Between the end of October, to the middle of December, eBay merchants in the UK will ship fashion, electronics and collectibles items to markets as far afield as the U.S. and Australia (38% of UK exports last year), and closer to home to Italy, France and Germany (34% of UK exports). While exports to China and Hong Kong are lower, they are expected to import some of the most expensive items during this period, including tablet computers, smartphones, and British fashion brands.

Data from eBay last year shows that Christmas sales to overseas buyers begin to ramp up from 27th October, marking the start of the Christmas ‘exporting window’ for UK sellers. The busiest online shopping period for exporters is during the first week of December but most cross border trade deals are wrapped up by December 15th.
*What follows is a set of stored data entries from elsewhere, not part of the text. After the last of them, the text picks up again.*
(** X17. A worker in its loop whose sends all succeed and whose status
    publications all go through empties its queue in as many
    iterations as the queue holds messages: it writes them to the
    stream in queue order, publishes one status with a nil error for
    each snapshot among them, in that order, calls [onError] not at all
    and stays in the table with its entry. *)
Theorem worker_drains_queue_in_order (w : World) (ch : chan) (wk : Worker) :
  workers w !! ch = Some wk →
  w_phase wk = Draining →
  ∃ w',
    run (drain ch (length (chans w ch))) w = Some w'
    ∧ chans w' ch = []
    ∧ written_on ch (log w') = written_on ch (log w) ++ chans w ch
    ∧ snapshot_statuses (log w')
      = snapshot_statuses (log w) ++ statuses_of (chans w ch)
    ∧ onError_calls (log w') = onError_calls (log w)
    ∧ workers w' = workers w
    ∧ queues w' = queues w.
Proof. apply worker_drains_queue_in_order_aux. Qed.

Lemma worker_drains_queue_in_order_witness :
  let tr := [ActSendAsync None (heartbeat store2 1);
             ActSendAsync None (heartbeat store2 2);
             ActSendAsync None (heartbeat store2 3);
             ActWorker 0%nat (WDial dial_ok)] in
  let w := after tr in
  let wk := mkWorker false store2 Draining in
  workers w !! 0%nat = Some wk
  ∧ w_phase wk = Draining
  ∧ ∃ w',
      run (drain 0%nat (length (chans w 0%nat))) w = Some w'
      ∧ chans w' 0%nat = []
      ∧ written_on 0%nat (log w') = written_on 0%nat (log w) ++ chans w 0%nat
      ∧ snapshot_statuses (log w')
        = snapshot_statuses (log w) ++ statuses_of (chans w 0%nat)
      ∧ onError_calls (log w') = onError_calls (log w)
      ∧ workers w' = workers w
      ∧ queues w' = queues w.
Proof.
  intros tr w wk.
  assert (Hwk : workers w !! 0%nat = Some wk) by (vm_compute; reflexivity).
  split; [exact Hwk |]. split; [reflexivity |].
  exact (worker_drains_queue_in_order w 0%nat wk Hwk eq_refl).
Defined.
Murray Lambell, Director of International Trade, eBay in the UK, said: “Cross border trade on is expected to grow from £127m last Christmas to £153m this year, representing a massive economic opportunity for the UK. British businesses should ensure they are ready from the end of October to take full advantage of the Christmas ‘export window’ and the significant global demand for UK brands and products. With the ability to reach over 152 million shoppers around the world 24/7, there is no better time than now to gear up for international market.”

2 Responses

  1. Hi Dan
    Just a reminder to any eBay sellers to keep an eye on their sales turnover during the Christmas period in any of the EU countries. The EU distance selling VAT rules apply – so once over the set thresholds – €35,000 (or equivalent) in most EU countries except in France, Germany, Netherlands and Luxembourg – where it is €100,000 (or equivalent), they will need to VAT register there, apply the local VAT rate and file the VAT returns in the country/ies where the VAT registration is. This shouldn’t put them off though – if they have to register it means their sales are doing really well!

  2. I wonder how much of this stuff being exported is actually manufactured in the UK? I’m willing to bet the vast majority came from overseas in the first place.